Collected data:
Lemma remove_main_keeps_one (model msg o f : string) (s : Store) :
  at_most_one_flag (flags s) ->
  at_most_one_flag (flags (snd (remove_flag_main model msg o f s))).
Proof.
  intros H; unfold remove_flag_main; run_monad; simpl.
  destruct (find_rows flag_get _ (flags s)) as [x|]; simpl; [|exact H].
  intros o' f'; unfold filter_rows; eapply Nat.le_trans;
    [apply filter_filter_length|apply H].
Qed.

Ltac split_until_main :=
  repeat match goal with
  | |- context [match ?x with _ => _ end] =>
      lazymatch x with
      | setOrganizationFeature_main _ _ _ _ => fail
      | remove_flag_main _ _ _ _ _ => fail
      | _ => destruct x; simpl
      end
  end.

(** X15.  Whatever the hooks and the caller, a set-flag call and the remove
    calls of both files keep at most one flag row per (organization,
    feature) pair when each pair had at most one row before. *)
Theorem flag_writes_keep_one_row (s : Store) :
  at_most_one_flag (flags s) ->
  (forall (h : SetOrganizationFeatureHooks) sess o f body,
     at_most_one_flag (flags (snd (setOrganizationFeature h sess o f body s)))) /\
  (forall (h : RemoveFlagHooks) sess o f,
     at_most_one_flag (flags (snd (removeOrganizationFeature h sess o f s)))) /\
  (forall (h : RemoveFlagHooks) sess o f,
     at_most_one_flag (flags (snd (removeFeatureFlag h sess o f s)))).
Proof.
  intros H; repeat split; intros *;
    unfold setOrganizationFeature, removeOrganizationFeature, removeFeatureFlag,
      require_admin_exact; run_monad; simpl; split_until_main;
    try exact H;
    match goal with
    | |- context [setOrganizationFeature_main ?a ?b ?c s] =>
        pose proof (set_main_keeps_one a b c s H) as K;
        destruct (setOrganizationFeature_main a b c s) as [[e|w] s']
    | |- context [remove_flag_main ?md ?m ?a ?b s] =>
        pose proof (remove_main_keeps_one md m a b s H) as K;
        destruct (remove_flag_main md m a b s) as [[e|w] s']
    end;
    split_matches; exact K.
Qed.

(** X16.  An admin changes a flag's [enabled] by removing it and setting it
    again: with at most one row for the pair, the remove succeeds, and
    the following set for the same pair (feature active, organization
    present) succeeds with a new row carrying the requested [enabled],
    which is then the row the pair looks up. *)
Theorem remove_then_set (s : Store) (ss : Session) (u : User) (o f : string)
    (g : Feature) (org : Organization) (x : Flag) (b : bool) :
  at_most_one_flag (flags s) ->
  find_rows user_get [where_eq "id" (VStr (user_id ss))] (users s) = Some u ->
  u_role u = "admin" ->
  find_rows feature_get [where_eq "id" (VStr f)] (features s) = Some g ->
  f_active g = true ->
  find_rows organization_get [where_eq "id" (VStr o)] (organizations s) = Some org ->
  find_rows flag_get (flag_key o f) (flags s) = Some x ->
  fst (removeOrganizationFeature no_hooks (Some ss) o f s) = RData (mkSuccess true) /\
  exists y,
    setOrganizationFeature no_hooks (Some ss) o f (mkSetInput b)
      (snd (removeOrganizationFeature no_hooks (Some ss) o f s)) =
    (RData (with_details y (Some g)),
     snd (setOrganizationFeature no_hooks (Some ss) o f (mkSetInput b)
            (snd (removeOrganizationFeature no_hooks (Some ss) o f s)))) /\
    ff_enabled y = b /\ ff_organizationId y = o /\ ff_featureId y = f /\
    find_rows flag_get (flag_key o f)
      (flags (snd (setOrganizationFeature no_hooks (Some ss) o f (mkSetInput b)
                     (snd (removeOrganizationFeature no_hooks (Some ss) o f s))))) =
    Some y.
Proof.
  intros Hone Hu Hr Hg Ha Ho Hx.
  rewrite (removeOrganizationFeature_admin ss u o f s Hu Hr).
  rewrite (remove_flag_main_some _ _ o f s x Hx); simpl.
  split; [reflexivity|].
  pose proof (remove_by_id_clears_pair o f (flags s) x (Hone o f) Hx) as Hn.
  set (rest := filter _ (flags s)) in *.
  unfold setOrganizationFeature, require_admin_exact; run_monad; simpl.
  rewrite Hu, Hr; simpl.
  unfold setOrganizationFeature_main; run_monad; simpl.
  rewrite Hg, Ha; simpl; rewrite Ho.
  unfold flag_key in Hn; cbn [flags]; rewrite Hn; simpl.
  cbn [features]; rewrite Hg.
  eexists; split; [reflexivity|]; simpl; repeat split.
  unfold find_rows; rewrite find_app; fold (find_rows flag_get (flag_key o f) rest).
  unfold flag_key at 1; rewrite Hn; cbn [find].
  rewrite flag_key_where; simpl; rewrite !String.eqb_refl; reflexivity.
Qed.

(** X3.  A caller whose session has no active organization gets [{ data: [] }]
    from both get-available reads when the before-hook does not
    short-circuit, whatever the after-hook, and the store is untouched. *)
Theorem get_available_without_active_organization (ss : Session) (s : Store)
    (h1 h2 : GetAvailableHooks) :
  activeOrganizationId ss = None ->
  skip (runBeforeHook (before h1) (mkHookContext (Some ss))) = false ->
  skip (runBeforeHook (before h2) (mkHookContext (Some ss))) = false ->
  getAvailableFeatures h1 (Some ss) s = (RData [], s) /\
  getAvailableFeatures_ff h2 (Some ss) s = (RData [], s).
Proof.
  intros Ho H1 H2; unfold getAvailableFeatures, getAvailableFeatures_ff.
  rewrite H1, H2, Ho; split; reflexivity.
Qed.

THE PROBLEM:
In full and without alteration, retype the entries above.

ANSWER:
Lemma remove_main_keeps_one (model msg o f : string) (s : Store) :
  at_most_one_flag (flags s) ->
  at_most_one_flag (flags (snd (remove_flag_main model msg o f s))).
Proof.
  intros H; unfold remove_flag_main; run_monad; simpl.
  destruct (find_rows flag_get _ (flags s)) as [x|]; simpl; [|exact H].
  intros o' f'; unfold filter_rows; eapply Nat.le_trans;
    [apply filter_filter_length|apply H].
Qed.

Ltac split_until_main :=
  repeat match goal with
  | |- context [match ?x with _ => _ end] =>
      lazymatch x with
      | setOrganizationFeature_main _ _ _ _ => fail
      | remove_flag_main _ _ _ _ _ => fail
      | _ => destruct x; simpl
      end
  end.

(** X15.  Whatever the hooks and the caller, a set-flag call and the remove
    calls of both files keep at most one flag row per (organization,
    feature) pair when each pair had at most one row before. *)
Theorem flag_writes_keep_one_row (s : Store) :
  at_most_one_flag (flags s) ->
  (forall (h : SetOrganizationFeatureHooks) sess o f body,
     at_most_one_flag (flags (snd (setOrganizationFeature h sess o f body s)))) /\
  (forall (h : RemoveFlagHooks) sess o f,
     at_most_one_flag (flags (snd (removeOrganizationFeature h sess o f s)))) /\
  (forall (h : RemoveFlagHooks) sess o f,
     at_most_one_flag (flags (snd (removeFeatureFlag h sess o f s)))).
Proof.
  intros H; repeat split; intros *;
    unfold setOrganizationFeature, removeOrganizationFeature, removeFeatureFlag,
      require_admin_exact; run_monad; simpl; split_until_main;
    try exact H;
    match goal with
    | |- context [setOrganizationFeature_main ?a ?b ?c s] =>
        pose proof (set_main_keeps_one a b c s H) as K;
        destruct (setOrganizationFeature_main a b c s) as [[e|w] s']
    | |- context [remove_flag_main ?md ?m ?a ?b s] =>
        pose proof (remove_main_keeps_one md m a b s H) as K;
        destruct (remove_flag_main md m a b s) as [[e|w] s']
    end;
    split_matches; exact K.
Qed.

(** X16.  An admin changes a flag's [enabled] by removing it and setting it
    again: with at most one row for the pair, the remove succeeds, and
    the following set for the same pair (feature active, organization
    present) succeeds with a new row carrying the requested [enabled],
    which is then the row the pair looks up. *)
Theorem remove_then_set (s : Store) (ss : Session) (u : User) (o f : string)
    (g : Feature) (org : Organization) (x : Flag) (b : bool) :
  at_most_one_flag (flags s) ->
  find_rows user_get [where_eq "id" (VStr (user_id ss))] (users s) = Some u ->
  u_role u = "admin" ->
  find_rows feature_get [where_eq "id" (VStr f)] (features s) = Some g ->
  f_active g = true ->
  find_rows organization_get [where_eq "id" (VStr o)] (organizations s) = Some org ->
  find_rows flag_get (flag_key o f) (flags s) = Some x ->
  fst (removeOrganizationFeature no_hooks (Some ss) o f s) = RData (mkSuccess true) /\
  exists y,
    setOrganizationFeature no_hooks (Some ss) o f (mkSetInput b)
      (snd (removeOrganizationFeature no_hooks (Some ss) o f s)) =
    (RData (with_details y (Some g)),
     snd (setOrganizationFeature no_hooks (Some ss) o f (mkSetInput b)
            (snd (removeOrganizationFeature no_hooks (Some ss) o f s)))) /\
    ff_enabled y = b /\ ff_organizationId y = o /\ ff_featureId y = f /\
    find_rows flag_get (flag_key o f)
      (flags (snd (setOrganizationFeature no_hooks (Some ss) o f (mkSetInput b)
                     (snd (removeOrganizationFeature no_hooks (Some ss) o f s))))) =
    Some y.
Proof.
  intros Hone Hu Hr Hg Ha Ho Hx.
  rewrite (removeOrganizationFeature_admin ss u o f s Hu Hr).
  rewrite (remove_flag_main_some _ _ o f s x Hx); simpl.
  split; [reflexivity|].
  pose proof (remove_by_id_clears_pair o f (flags s) x (Hone o f) Hx) as Hn.
  set (rest := filter _ (flags s)) in *.
  unfold setOrganizationFeature, require_admin_exact; run_monad; simpl.
  rewrite Hu, Hr; simpl.
  unfold setOrganizationFeature_main; run_monad; simpl.
  rewrite Hg, Ha; simpl; rewrite Ho.
  unfold flag_key in Hn; cbn [flags]; rewrite Hn; simpl.
  cbn [features]; rewrite Hg.
  eexists; split; [reflexivity|]; simpl; repeat split.
  unfold find_rows; rewrite find_app; fold (find_rows flag_get (flag_key o f) rest).
  unfold flag_key at 1; rewrite Hn; cbn [find].
  rewrite flag_key_where; simpl; rewrite !String.eqb_refl; reflexivity.
Qed.

(** X3.  A caller whose session has no active organization gets [{ data: [] }]
    from both get-available reads when the before-hook does not
    short-circuit, whatever the after-hook, and the store is untouched. *)
Theorem get_available_without_active_organization (ss : Session) (s : Store)
    (h1 h2 : GetAvailableHooks) :
  activeOrganizationId ss = None ->
  skip (runBeforeHook (before h1) (mkHookContext (Some ss))) = false ->
  skip (runBeforeHook (before h2) (mkHookContext (Some ss))) = false ->
  getAvailableFeatures h1 (Some ss) s = (RData [], s) /\
  getAvailableFeatures_ff h2 (Some ss) s = (RData [], s).
Proof.
  intros Ho H1 H2; unfold getAvailableFeatures, getAvailableFeatures_ff.
  rewrite H1, H2, Ho; split; reflexivity.
Qed.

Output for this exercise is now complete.